What the task requires → Reproduce every line in the material below that holds "counter".

Information supplied →
Lemma entry_le_antisym_id x y :
  entry_ok x → entry_ok y → entry_le x y → entry_le y x → x.2 = y.2.
Proof.
  destruct x as [[a n] s], y as [[a' n'] s']. intros [u Hu] [v Hv].
  cbn [fst] in Hu, Hv. unfold entry_le.
  rewrite (entry_lt_val _ _ _ _ _ _ v u), (entry_lt_val _ _ _ _ _ _ u v) by done.
  rewrite (xcmp_antisym u v), (Z.compare_antisym n n'). simpl.
  destruct (xcmp u v), (n ?= n'); simpl; try done.
  rewrite !negb_false_iff, !leb_le. intros. by apply (anti_symm String.le).
Qed.

Definition sorted (h : list entry) : list entry := merge_sort entry_le h.

Lemma sorted_perm h : sorted h ≡ₚ h.
Proof. apply merge_sort_Permutation. Qed.
Lemma sorted_sorted h : Forall entry_ok h → StronglySorted entry_le (sorted h).
Proof.
  intros Hok. apply (sorted_strong _ entry_ok).
  - intros a b c ??? H1 H2. by apply (entry_le_trans a b c).
  - by rewrite sorted_perm.
  - apply Sorted_merge_sort, _.
Qed.

(** A sorted permutation of the heap is [sorted] of the heap. *)
Lemma sorted_unique h l :
  NoDup (h.*2) → Forall entry_ok h → l ≡ₚ h → StronglySorted entry_le l → sorted h = l.
Proof.
  intros Hnd Hok Hp Hs.
  assert (∀ x y : entry, x ∈ h → y ∈ h → x.2 = y.2 → x = y) as Hinj.
  { clear -Hnd. induction h as [|z h IH]; [by intros ?? ?%not_elem_of_nil|].
    apply NoDup_cons in Hnd as [Hni Hnd]. intros x y.
    rewrite !elem_of_cons. intros [->|Hx] [->|Hy] Heq; [done| | |auto];
      destruct Hni; [rewrite Heq|rewrite <-Heq]; by apply list_elem_of_fmap_2. }
  rewrite Forall_forall in Hok.
  apply (StronglySorted_unique_strong entry_le); [|apply sorted_sorted; by rewrite Forall_forall|done|].
  - intros x y. rewrite sorted_perm, Hp. intros Hx Hy Hxy Hyx.
    apply Hinj; [done..|]. apply entry_le_antisym_id; auto.
  - by rewrite sorted_perm.
Qed.

Section laws.
Context `{!Oracle} {k : heap_kind}.
Implicit Types (p : t k).

Definition wf p : Prop :=
  is_heap entry_lt (heap p) ∧ Forall entry_ok (heap p) ∧ NoDup ((heap p).*2) ∧
  Forall (λ e, e.1.2 < counter p) (heap p).
(** The entries that are not lazily deleted, in service order. *)
Definition entries p : list entry :=
  filter (λ e, e.2 ∉ removed p) (sorted (heap p)).
Definition live p : list string := (entries p).*2.
Definition tracked p : gset string := list_to_set ((heap p).*2).
Definition addable (tk : Task) : Prop := ∃ a, key k tk = Ok a ∧ not_nan a.

Lemma live_filter p : live p = filter (λ i, i ∉ removed p) ((sorted (heap p)).*2).
Proof. unfold live, entries. by rewrite list_filter_fmap. Qed.
Lemma elem_of_live p i : i ∈ live p ↔ (i ∉ removed p) ∧ i ∈ ((heap p).*2).
Proof. by rewrite live_filter, list_elem_of_filter, (sorted_perm (heap p)). Qed.
Lemma elem_of_tracked p i : i ∈ tracked p ↔ i ∈ ((heap p).*2).
Proof. unfold tracked. by rewrite elem_of_list_to_set. Qed.

Lemma pop_sorted p x h :
  wf p → heappop entry_lt (heap p) = Some (x, h) →
  sorted (heap p) = x :: sorted h ∧ heap p ≡ₚ x :: h ∧ (x.2 ∉ (h.*2)) ∧
  heap p !! 0%nat = Some x ∧
  ∀ r, wf {| heap := h; removed := r; counter := counter p |}.
Proof.
  intros (Hh & Hok & Hnd & Hc) Hpop.
  destruct (heappop_spec entry_lt entry_ok entry_lt_asym entry_le_trans _ _ _ Hh Hok Hpop)
    as (Hp & Hh' & Htop).
  pose proof (heap_head_min entry_lt entry_ok entry_lt_asym entry_le_trans _ _ Hh Hok Htop) as Hmin.
  pose proof Hok as Hok'. rewrite Hp in Hok', Hc. pose proof Hnd as Hnd'. rewrite Hp in Hnd'.
  apply Forall_cons in Hok' as [Hx Hok']. apply Forall_cons in Hc as [_ Hc].
  apply NoDup_cons in Hnd' as [Hni Hnd'].
  split_and!; [|done|done|done|by intros r; split_and!].
  apply sorted_unique; [done..|by rewrite Hp, sorted_perm|].
  constructor; [by apply sorted_sorted|]. rewrite sorted_perm.
  apply Forall_forall. intros y Hy. apply Hmin. rewrite Hp. by right.
Qed.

The completed task →
  Forall (λ e, e.1.2 < counter p) (heap p).
  ∀ r, wf {| heap := h; removed := r; counter := counter p |}.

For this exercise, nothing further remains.